#### Supplied material
(** X15.  On a text that is a single word (word characters only) a rule
    with a non-empty key without a space replaces the text when the text
    is the key, and changes nothing when the key is only a part of it. *)
Theorem word_rule_on_single_word (content wrong correct : Py.str) :
  forallb Re.is_word content = true ->
  wrong <> [] ->
  Py.contains_char 32 wrong = false ->
  Py.contains_char 92 correct = false ->
  fix_rule content wrong correct
  = Some (if Py.eqb content wrong then correct else content).
Proof.
  intros A N S B. rewrite fix_rule_verbatim by assumption. f_equal.
  destruct content as [|c s].
  { destruct wrong; [congruence | reflexivity]. }
  simpl in A. apply andb_true_iff in A as [A1 A2].
  cbn [Py.scan].
  destruct (Re.whole_word wrong None (c :: s)) eqn:W.
  - unfold Re.whole_word in W.
    apply andb_true_iff in W as [W1 W2].
    apply andb_true_iff in W2 as [_ W3].
    assert (AW : forallb Re.is_word wrong = true).
    { apply (startswith_forallb _ _ (c :: s) W1). simpl.
      rewrite A1, A2. reflexivity. }
    pose proof (last_before_word wrong None N AW) as L.
    unfold Re.at_boundary in W3. rewrite L in W3.
    pose proof (startswith_skipn _ _ W1) as D.
    destruct (skipn (List.length wrong) (c :: s)) as [|d r] eqn:K.
    + rewrite app_nil_r in D. rewrite <- D.
      rewrite eqb_refl. destruct wrong as [|x w]; [congruence|].
      injection D as -> ->. cbn [List.length].
      pose proof (scan_skip (Re.whole_word (c :: s))
                    (Datatypes.S (List.length s)) correct s [] (Some c))
        as Q.
      rewrite app_nil_r in Q. rewrite Q. simpl.
      unfold Re.whole_word. simpl. apply app_nil_r.
    + exfalso.
      assert (Re.is_word d = true).
      { assert (F : forallb Re.is_word (c :: s) = true)
          by (simpl; rewrite A1, A2; reflexivity).
        apply (forallb_skipn _ (List.length wrong)) in F.
        rewrite K in F. simpl in F.
        apply andb_true_iff in F as [F _]. exact F. }
      simpl in W3. rewrite H in W3. discriminate.
  - assert (E : Py.eqb (c :: s) wrong = false).
    { apply eqb_neq. intros E. subst wrong.
      rewrite whole_word_self in W; [discriminate | exact N |].
      simpl. rewrite A1, A2. reflexivity. }
    rewrite E. f_equal. apply scan_no_match.
    apply no_match_inside_word; assumption.
Qed.

(** X16.  A rule with the empty key changes every text that holds a word
    character, unless its replacement expands to nothing. *)
Theorem empty_key_changes_text (content correct : Py.str) :
  correct <> [] ->
  Py.contains_char 92 correct = false ->
  existsb Re.is_word content = true ->
  exists fixed_content,
    fix_transcript content [([], correct)] = Some fixed_content
    /\ fixed_content <> content.
Proof.
  intros N B W.
  exists (insert_at_boundaries correct None content). split.
  - cbn [fix_transcript fix_rule Py.contains_char existsb].
    unfold Re.sub. rewrite parse_template_no_backslash by assumption.
    cbv zeta. rewrite matched_text_word_pattern, expand_literals.
    cbn [List.length]. rewrite scan_empty_key. reflexivity.
  - apply insert_at_boundaries_changes; assumption.
Qed.

End SingleRule.

(** ** Concrete runs of the further properties *)

Lemma word_rule_inserts_correct_verbatim_witness :
  Py.contains_char 32 (Py.lit "Lama") = false
  /\ Py.contains_char 92 (Py.lit "Llama") = false
  /\ fix_rule (U := ascii_table) (Py.lit "Lama is") (Py.lit "Lama")
       (Py.lit "Llama") = Some (Py.lit "Llama is").
Proof.
  split; [reflexivity|]. split; [reflexivity|].
  exact (word_rule_inserts_correct_verbatim (U := ascii_table)
           (Py.lit "Lama is") (Py.lit "Lama") (Py.lit "Llama")
           eq_refl eq_refl).
Defined.

Lemma create_fix_mapping_order_witness :
  Py.wf_dict [(Py.lit "Lama", Py.lit "Nova"); (Py.lit "GPT for", Py.lit "GPT-4")]
  /\ Py.keys (create_fix_mapping
                (Some [(Py.lit "Lama", Py.lit "Nova");
                       (Py.lit "GPT for", Py.lit "GPT-4")]))
     = Py.keys default_mapping ++ [Py.lit "GPT for"].
Proof.
  assert (W : Py.wf_dict [(Py.lit "Lama", Py.lit "Nova");
                          (Py.lit "GPT for", Py.lit "GPT-4")]).
  { repeat constructor; simpl; intuition discriminate. }
  split; [exact W|].
  exact (create_fix_mapping_order _ W).
Defined.

Lemma fix_transcript_merged_returns_witness :
  (forall m wrong correct,
     Some [(Py.lit "Lama", Py.lit "Nova")] = Some m ->
     In (wrong, correct) m -> Py.contains_char 92 correct = false)
  /\ exists fixed_content,
       fix_transcript (U := ascii_table) (Py.lit "Lama is great")
         (create_fix_mapping (Some [(Py.lit "Lama", Py.lit "Nova")]))
       = Some fixed_content.
Proof.
  assert (H : forall m wrong correct,
             Some [(Py.lit "Lama", Py.lit "Nova")] = Some m ->
             In (wrong, correct) m -> Py.contains_char 92 correct = false).
  { intros m wrong correct E I. injection E as <-.
    destruct I as [I|[]]. injection I as <- <-. reflexivity. }
  split; [exact H|].
  exact (fix_transcript_merged_returns (U := ascii_table) _ _ H).
Defined.

Lemma text_without_match_unchanged_witness :
  has_rejected_rule [(Py.lit "Lama", Py.lit "Llama")] = false
  /\ fix_transcript (U := ascii_table) (Py.lit "Lama2 is great")
       [(Py.lit "Lama", Py.lit "Llama")] = Some (Py.lit "Lama2 is great").
Proof.
  split; [reflexivity|].
  apply (text_without_match_unchanged (U := ascii_table)).
  - reflexivity.
  - intros wrong correct [E|[]]. injection E as <- <-.
    vm_compute; reflexivity.
Defined.

Lemma rule_to_itself_unchanged_witness :
  Py.contains_char 32 (Py.lit "Lama")
  || negb (Py.contains_char 92 (Py.lit "Lama")) = true
  /\ fix_rule (U := ascii_table) (Py.lit "a Lama b") (Py.lit "Lama")
       (Py.lit "Lama") = Some (Py.lit "a Lama b").
Proof.
  split; [reflexivity|].
  apply (rule_to_itself_unchanged (U := ascii_table)). reflexivity.
Defined.


Lemma main_writes_input_in_place_witness :
  Py.truthy_str None = false
  /\ read_text (os_ok (Py.lit "noose")) (Py.lit "input.md")
     = inr (Py.lit "noose")
  /\ writes_of (fst (main_run (U := ascii_table) (os_ok (Py.lit "noose"))
                       (Py.lit "input.md") None))
     = [(Py.lit "input.md", Py.lit "Nous")].
Proof.
  split; [reflexivity|]. split; [reflexivity|].
  destruct (main_writes_input_in_place (U := ascii_table)
              (os_ok (Py.lit "noose")) (Py.lit "input.md") None
              (Py.lit "noose") eq_refl eq_refl) as (fixed & F & H).
  rewrite H.
  assert (E : fix_transcript (U := ascii_table) (Py.lit "noose")
                default_mapping = Some (Py.lit "Nous"))
    by (vm_compute; reflexivity).
  rewrite E in F. injection F as <-. reflexivity.
Defined.


Lemma absent_key_unchanged_witness :
  Py.find (Py.lit "Lama") (Py.lit "hello") = false
  /\ rejected_rule (Py.lit "Lama", Py.lit "Llama") = false
  /\ fix_rule (U := ascii_table) (Py.lit "hello") (Py.lit "Lama")
       (Py.lit "Llama") = Some (Py.lit "hello").
Proof.
  split; [reflexivity|]. split; [reflexivity|].
  exact (absent_key_unchanged (U := ascii_table) (Py.lit "hello")
           (Py.lit "Lama") (Py.lit "Llama") eq_refl eq_refl).
Defined.
(** [df_credito_carregado] at the file [csv_catan], with the library of
    the examples: the credit of 2 units at the default value 59.0 comes to
    118.0. *)
Lemma df_credito_carregado_witness :
  carregar_ex (Some csv_catan) = Some [mkJogo "Catan" 3 1 2 DEFAULT_CREDITO]
  /\ df_para_csv repr_exemplo (df_credito [mkJogo "Catan" 3 1 2 DEFAULT_CREDITO])
     = {| header := cols_ordem;
          lines := [["Catan"; "3"; "1"; "2"; "59.0"; "118.0"]] |}.
Proof.
  split; [reflexivity|].
  apply (df_credito_carregado AsciiStr.strip repr_exemplo float_exemplo
           numeric_exemplo grande_exemplo uint64_exemplo cast_exemplo
           (Some csv_catan) [mkJogo "Catan" 3 1 2 DEFAULT_CREDITO]).
  - reflexivity.
  - apply Forall_singleton. split; [discriminate | cabe_64].
Defined.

#### Problem requirements
If the string "None" is in a line of the entries, pick that line out.

#### Answer space
  destruct (Re.whole_word wrong None (c :: s)) eqn:W.
    pose proof (last_before_word wrong None N AW) as L.
  exists (insert_at_boundaries correct None content). split.
  Py.truthy_str None = false
                       (Py.lit "input.md") None))
              (os_ok (Py.lit "noose")) (Py.lit "input.md") None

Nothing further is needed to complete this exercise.